Kara bulutlar öbek öbek toplanmış, başını göğe kaldırıp da bakanların farkedebildiği gibi…
Yazın son demlerini yaşayan İstanbullular, güneş hala yüzünü gösterdiğinden olsa gerek, hava tahminlerine aldırış etmemiş gibi. Çiçekli desenleriyle uçuşan elbiseler, mini etekler, askılı bluzlar, keten gömlekler, şortlar, sandaletler, yazlık spor ayakkabılar bir oraya bir buraya koşuşturuyor İstiklal’de. Ve içlerinde şen şakrak kadınlar, işten çıkmış erkekler, elele tutuşmuş gençler, ağır adım ilerleyen yaşlılar, anneleri tarafından çekiştirilen çocuklar…
Dedim ya bu yağmur sinsi diye… Bir anda bardaktan boşanırcasına yağmur başladığında, diğer insanların tabiriyle “deli” birkaç kişi dışında herkes bir saçak altına sığınıyor. Deliler yağmur damlalarının keyfini çıkarırken yüzlerinde bir tebessüm, saçak altındaki meraklı gözler, en istemediğimiz anda şemsiyeleri gözümüze sokan o meşhur sokak satıcılarını aramaya başlıyor.
Çok geçmeden şeffaf şemsiye altında bir genç beliriyor karşı saçaktan, elinde aynı şemsiyeden beş-altı tane… Gözler ışıldıyor, eller cebe atılıyor, bakalım bu yağmur bize ne kadarlık bir şemsiyeye mal olacak? İnanmazsınız, normal şemsiyelerden daha küçük, sadece dört adet çıtadan oluşan, üstü şeffaf bir muşamba parçasıyla kaplanmış bu şemsiyeleri, beş liradan satıyor genç adam ve şemsiyelerin kapışılması iki dakika bile sürmüyor…

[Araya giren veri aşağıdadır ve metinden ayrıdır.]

(** The struct tags; [omitempty] leaves out zero values. *)
Definition omit_str (name v : string) : list (string * json) :=
  if decide (v = "") then [] else [(name, JStr v)].
Definition omit_num (name : string) (n : Z) : list (string * json) :=
  if decide (n = 0) then [] else [(name, JNum n)].
Definition omit_arr (name : string) (xs : list json) : list (string * json) :=
  match xs with [] => [] | _ => [(name, JArr xs)] end.
Definition omit_ptr {A} (name : string) (f : A -> json) (x : option A) : list (string * json) :=
  match x with Some a => [(name, f a)] | None => [] end.
(** A nil slice is [null]. *)
Definition str_slice (xs : list string) : json :=
  match xs with [] => JNull | _ => JArr (map JStr xs) end.

Definition string_of_bytes (bs : list Z) : string :=
  String.string_of_list_ascii (map (fun b => Ascii.ascii_of_nat (Z.to_nat b)) bs).

(** utils/pagination.go *)
Definition page_json (p : PageResponse) : json :=
  JObj (omit_str "next_key" (base64_encode (string_of_bytes (key_bytes (NextKey p)))) ++
        omit_num "total" (Total p))%list.

(** utils/commits.go *)
Definition person_json (p : Person) : json :=
  JObj [("name", JStr (p_Name p)); ("email", JStr (p_Email p)); ("date", JStr (p_Date p))].
Definition commit_json (c : Commit) : json :=
  JObj [("id", JStr (cm_Id c)); ("title", JStr (cm_Title c)); ("author", person_json (cm_Author c));
        ("committer", person_json (cm_Committer c)); ("created_at", JNum (cm_CreatedAt c));
        ("message", JStr (cm_Message c)); ("tree", JStr (cm_Tree c)); ("parent_ids", str_slice (cm_ParentIds c))].
Definition commits_response (commits : list Commit) (p : option PageResponse) : json :=
  JObj (omit_arr "commits" (map commit_json commits) ++ omit_ptr "pagination" page_json p)%list.

(** utils/content.go: a [Content] with its [LastCommit]. *)
Definition content_json (x : Content * option Commit) : json :=
  let '(c, lastCommit) := x in
  JObj ([("name", JStr (c_Name c)); ("path", JStr (c_Path c)); ("sha", JStr (c_Sha c)); ("type", JStr (c_Type c))] ++
        omit_num "size" (c_Size c) ++ omit_str "content" (c_Content c) ++ omit_str "encoding" (c_Encoding c) ++
        omit_ptr "last_commit" commit_json lastCommit)%list.
Definition content_response (contents : list (Content * option Commit)) (p : option PageResponse) : json :=
  JObj (omit_arr "content" (map content_json contents) ++ omit_ptr "pagination" page_json p)%list.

İşte dedim içimden, ihtiyacı doğru tespit edip elindeki ürünü doğru zamanda müşteriye ulaştıran başarılı bir iş insanı. Ne olur gülmeyin, birkaç şemsiye satmakla iş insanı olunur mu diye. Henry Ford’un işe ilk başladığında kaç araba ürettiğini ve nasıl 15 yıl satış rekoru kırdığını hiç okumadınız mı? Ya da Vitali Hakko’nun yaptığı ilk ürünün ne olduğunu biliyor musunuz? Bilmiyorsanız google’da iki tık, hepsi karşınızda. Kimbilir, belki aklınıza düşen birkaç kişinin başarı öyküsüne de ulaşırsınız bir anda…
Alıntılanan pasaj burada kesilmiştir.